(** * Pub-Sub log aggregator: the ingestion pipeline of [aggregator/app.py]

    A shallow embedding of the aggregator service: the in-memory
    [event_queue], the workers that drain it, the idempotent [insert_event]
    and the counters of the [stats] row.  The store (PostgreSQL reached
    through psycopg2) is external to the source; it is modelled by what the
    SQL text of the source asks of it: a table with a UNIQUE and NOT NULL
    [event_id], a single stats row, transactions with commit and rollback. *)

From stdpp Require Import gmap strings list sorting.
From Stdlib Require Import ZArith Lia Ascii.

Set Default Proof Using "Type".
Set Warnings "-register-all".

(** ** Data *)

(** Values of a decoded JSON body, as far as the service tells them apart:
    [None], a [str], a [dict].  Numbers, booleans and arrays are left out:
    how the driver renders them into a VARCHAR column is not visible in the
    source. *)
Inductive json :=
| JNull
| JStr (s : string)
| JObj (items : list (string * json)).

#[global] Instance json_inhabited : Inhabited json := populate JNull.

(** A point in time ([datetime], TIMESTAMPTZ). *)
Abbreviation datetime := Z (only parsing).

(** The dict appended to [event_queue] by [publish] (lines 234-240). *)
Record Event := mkEvent {
  topic : json;
  event_id : json;
  source : json;
  timestamp : datetime;
  payload : json
}.

(** A row of [processed_events] (lines 43-54).  The SERIAL [id] is drawn
    from a sequence and is never read or compared by the service; it is left
    out.  A string longer than the 255 characters of a column is rejected by
    the store: one of the failures of the environment below. *)
Record Row := mkRow {
  r_event_id : string;
  r_topic : string;
  r_timestamp : datetime;
  r_source : string;
  r_payload : json;
  received_at : datetime;
  created_at : datetime
}.

(** The single row of [stats] (lines 62-77).  The columns are INTEGER; the
    counters are taken in [Z], and an update that the store rejects as out
    of range is one of the failures of the environment below. *)
Record Stats := mkStats {
  received : Z;
  unique_processed : Z;
  duplicate_dropped : Z
}.

(** A database on which [init_database] has run: both tables exist and the
    stats row (id = 1) is there. *)
Record DB := mkDB {
  processed_events : list Row;
  stats : Stats
}.

(** What [init_database] leaves on an empty database. *)
Definition init_db : DB := mkDB [] (mkStats 0 0 0).

(** ** Exceptions and the environment *)

(** The exception classes the source tells apart. *)
Inductive exn :=
| IntegrityError      (* psycopg2.IntegrityError: a constraint was violated *)
| OperationalError    (* psycopg2.OperationalError: connectivity *)
| OtherException.     (* any other Exception *)

#[global] Instance exn_eq_dec : EqDecision exn.
Proof. solve_decision. Defined.

(** What the environment can do to one call of the driver: lose the
    connection, or fail in some other way that is not a constraint
    violation (a value out of range, a value too long, a timeout). *)
Inductive fault :=
| ConnectionLost
| StoreFailure.

Definition exn_of_fault (f : fault) : exn :=
  match f with
  | ConnectionLost => OperationalError
  | StoreFailure => OtherException
  end.

Inductive res (A : Type) :=
| Ok (a : A)
| Raise (e : exn).
Arguments Ok {A} a.
Arguments Raise {A} e.

(** The state a handler or a worker runs against.  [committed] is what the
    store holds durably, [tx] is what the open connection sees (its own
    uncommitted statements included), and [script] gives the outcome of the
    driver calls to come, in order: [Some f] makes the call raise, [None]
    lets it through, and past the end of the script every call goes
    through. *)
Record World := mkWorld {
  event_queue : list Event;
  committed : DB;
  tx : DB;
  script : list (option fault)
}.

Definition set_queue (q : list Event) (w : World) : World :=
  mkWorld q (committed w) (tx w) (script w).
Definition set_committed (d : DB) (w : World) : World :=
  mkWorld (event_queue w) d (tx w) (script w).
Definition set_tx (d : DB) (w : World) : World :=
  mkWorld (event_queue w) (committed w) d (script w).
Definition set_script (s : list (option fault)) (w : World) : World :=
  mkWorld (event_queue w) (committed w) (tx w) s.

(** ** A state and exception monad for the Python code *)

Definition M (A : Type) : Type := World -> res A * World.

Definition ret {A} (a : A) : M A := fun w => (Ok a, w).
Definition raise {A} (e : exn) : M A := fun w => (Raise e, w).
Definition bind {A B} (m : M A) (k : A -> M B) : M B :=
  fun w => match m w with
           | (Ok a, w') => k a w'
           | (Raise e, w') => (Raise e, w')
           end.
(** [try: body except ...: handler] *)
Definition try_except {A} (body : M A) (handler : exn -> M A) : M A :=
  fun w => match body w with
           | (Ok a, w') => (Ok a, w')
           | (Raise e, w') => handler e w'
           end.

Declare Scope py_scope.
Delimit Scope py_scope with py.
Notation "x ← m ; k" := (bind m (fun x => k))
  (at level 20, m at level 100, k at level 200, only parsing) : py_scope.
Notation "m ;; k" := (bind m (fun _ => k))
  (at level 100, k at level 200, only parsing, right associativity) : py_scope.
Local Open Scope py_scope.

(** ** The driver (psycopg2) *)

(** Every call that reaches the store can fail as the script says. *)
Definition driver_call : M unit :=
  fun w => match script w with
           | Some f :: rest => (Raise (exn_of_fault f), set_script rest w)
           | None :: rest => (Ok tt, set_script rest w)
           | [] => (Ok tt, w)
           end.

(** [psycopg2.connect(DATABASE_URL)]: a fresh connection sees the committed
    state. *)
Definition connect : M unit :=
  driver_call ;; fun w => (Ok tt, set_tx (committed w) w).

(** [conn.commit()] *)
Definition commit : M unit :=
  driver_call ;; fun w => (Ok tt, set_committed (tx w) w).

(** [conn.rollback()] *)
Definition rollback : M unit :=
  driver_call ;; fun w => (Ok tt, set_tx (committed w) w).

(** A query parameter for a VARCHAR column after adaptation by the driver. *)
Inductive param :=
| PNull
| PText (s : string).

(** [None] becomes NULL and a [str] a text literal; a [dict] cannot be
    adapted and the driver raises (ProgrammingError) before anything is
    sent. *)
Definition adapt (v : json) : res param :=
  match v with
  | JNull => Ok PNull
  | JStr s => Ok (PText s)
  | JObj _ => Raise OtherException
  end.

(** The statements the service executes. *)
Inductive statement :=
| InsertEvent (event_id topic : param) (timestamp : datetime) (source : param)
    (payload : json) (now : datetime)
| IncrUniqueProcessed
| IncrDuplicateDropped
| IncrReceived.

Definition has_event_id (eid : string) (d : DB) : bool :=
  bool_decide (eid ∈ r_event_id <$> processed_events d).

(** What a statement does to the data the connection sees.  The INSERT
    violates NOT NULL on a NULL [event_id], [topic] or [source] and UNIQUE
    on an [event_id] that is already there; [received_at] and [created_at]
    default to NOW().  Each UPDATE adds one to a counter of the stats
    row. *)
Definition run_statement (st : statement) (d : DB) : res DB :=
  match st with
  | InsertEvent (PText eid) (PText top) ts (PText src) pl now =>
      if has_event_id eid d then Raise IntegrityError
      else Ok (mkDB (processed_events d ++ [mkRow eid top ts src pl now now])
                 (stats d))
  | InsertEvent _ _ _ _ _ _ => Raise IntegrityError
  | IncrUniqueProcessed =>
      Ok (mkDB (processed_events d)
            (mkStats (received (stats d)) (unique_processed (stats d) + 1)
               (duplicate_dropped (stats d))))
  | IncrDuplicateDropped =>
      Ok (mkDB (processed_events d)
            (mkStats (received (stats d)) (unique_processed (stats d))
               (duplicate_dropped (stats d) + 1)))
  | IncrReceived =>
      Ok (mkDB (processed_events d)
            (mkStats (received (stats d) + 1) (unique_processed (stats d))
               (duplicate_dropped (stats d))))
  end.

(** [cur.execute(sql, params)] *)
Definition execute (st : statement) : M unit :=
  driver_call ;;
  fun w => match run_statement st (tx w) with
           | Ok d => (Ok tt, set_tx d w)
           | Raise e => (Raise e, w)
           end.

(** ** [get_db_connection] (lines 18-32) *)

Definition max_retries : nat := 5.

(** The body of [for attempt in range(max_retries)].  Only an
    OperationalError is retried; the last attempt turns it into a plain
    Exception.  Falling out of the loop would return [None], on which the
    caller's [conn.cursor()] raises; the last attempt always returns or
    raises, so that case is never reached. *)
Fixpoint get_db_connection_loop (attempts : list nat) : M unit :=
  match attempts with
  | [] => raise OtherException
  | attempt :: rest =>
      try_except connect
        (fun e =>
           match e with
           | OperationalError =>
               if bool_decide (attempt < max_retries - 1)%nat
               then get_db_connection_loop rest
               else raise OtherException
           | _ => raise e
           end)
  end.

Definition get_db_connection : M unit :=
  get_db_connection_loop (seq 0 max_retries).

(** ** [insert_event] (lines 86-116) *)

(** The parameters of the INSERT; adaptation fails inside [cur.execute]. *)
Definition insert_statement (now : datetime) (ev : Event) : res statement :=
  match adapt (event_id ev), adapt (topic ev), adapt (source ev) with
  | Ok eid, Ok top, Ok src =>
      Ok (InsertEvent eid top (timestamp ev) src (payload ev) now)
  | _, _, _ => Raise OtherException
  end.

Definition execute_insert (now : datetime) (ev : Event) : M unit :=
  match insert_statement now ev with
  | Ok st => execute st
  | Raise e => raise e
  end.

(** The result is the pair [(success, is_dup)].  The connection is taken
    before the [try]. *)
Definition insert_event (now : datetime) (ev : Event) : M (bool * bool) :=
  get_db_connection ;;
  try_except
    (execute_insert now ev ;;
     execute IncrUniqueProcessed ;;
     commit ;;
     ret (true, false))
    (fun e =>
       match e with
       | IntegrityError =>
           rollback ;;
           execute IncrDuplicateDropped ;;
           commit ;;
           ret (true, true)
       | _ =>
           rollback ;;
           ret (false, false)
       end).


(** ** [increment_received] (lines 119-126) *)

Definition increment_received : M unit :=
  get_db_connection ;;
  execute IncrReceived ;;
  commit.

(** ** The queue (lines 15-16)

    Both operations run under [queue_lock], so each is one atomic step. *)

(** [event_queue.append(ev)] (lines 233-240, 264-271) *)
Definition enqueue (ev : Event) : M unit :=
  fun w => (Ok tt, set_queue (event_queue w ++ [ev]) w).

(** [if event_queue: event = event_queue.pop(0)] (lines 197-200) *)
Definition dequeue : M (option Event) :=
  fun w => match event_queue w with
           | [] => (Ok None, w)
           | ev :: q => (Ok (Some ev), set_queue q w)
           end.

(** ** [worker] (lines 193-212) *)

(** What one turn of the loop prints or does. *)
Inductive log :=
| LogDup (topic event_id : json)
| LogOk (topic event_id : json)
| Slept.

(** One turn of [while True].  The dequeued dict is never empty, so
    [if event:] holds whenever something was popped.  Nothing here catches
    an exception of [insert_event]. *)
Definition worker_iteration (now : datetime) : M log :=
  event ← dequeue;
  match event with
  | Some ev =>
      r ← insert_event now ev;
      if r.2 then ret (LogDup (topic ev) (event_id ev))
      else ret (LogOk (topic ev) (event_id ev))
  | None => ret Slept
  end.

(** The thread: one turn per reading of the clock, for as long as the
    clock is read; an exception ends the thread. *)
Fixpoint worker (clock : list datetime) : M (list log) :=
  match clock with
  | [] => ret []
  | now :: later =>
      l ← worker_iteration now;
      ls ← worker later;
      ret (l :: ls)
  end.

(** ** The gateway: [publish] and [publish_batch] (lines 220-276) *)

Inductive error :=
| MissingField (field : string)
| InvalidTimestampFormat
| InvalidTimestampFor (event_id : json)
| MissingEventsField.

(** The JSON answers; an exception that leaves a handler is answered by
    the framework with status 500 and shows here as [Raise]. *)
Inductive response :=
| Accepted (event_id : json)              (* 202 *)
| AcceptedBatch (count : nat)             (* 202 *)
| BadRequest (e : error).                 (* 400 *)

Definition required : list string :=
  ["topic"; "event_id"; "timestamp"; "source"; "payload"]%string.

(** [for field in required: if field not in data: return ...] *)
Fixpoint first_missing (fields : list string) (data : gmap string json)
  : option string :=
  match fields with
  | [] => None
  | field :: rest =>
      match data !! field with
      | None => Some field
      | Some _ => first_missing rest data
      end
  end.

(** [s.replace('Z', '+00:00')] *)
Fixpoint replace_Z (s : string) : string :=
  match s with
  | EmptyString => EmptyString
  | String a s' =>
      if Ascii.eqb a "Z"%char then ("+00:00" +:+ replace_Z s')%string
      else String a (replace_Z s')
  end.

Section Gateway.

(** [datetime.fromisoformat] belongs to the Python library; [None] stands
    for the ValueError it raises. *)
Variable fromisoformat : string -> option datetime.

(** The [try] of lines 228-231: anything raised there (a value that is not
    a [str] has no [replace]) is an invalid timestamp. *)
Definition parse_timestamp (v : json) : option datetime :=
  match v with
  | JStr s => fromisoformat (replace_Z s)
  | _ => None
  end.

(** The dict built at lines 234-240; the keys are known to be there. *)
Definition event_of (data : gmap string json) (ts : datetime) : Event :=
  mkEvent (data !!! "topic"%string) (data !!! "event_id"%string)
    (data !!! "source"%string) ts (data !!! "payload"%string).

************

# WORK REQUIRED
Which lines of the listing contain the string "LogOk"? Copy every one of them.

# TASK ANSWER
| LogOk (topic event_id : json)
      else ret (LogOk (topic ev) (event_id ev))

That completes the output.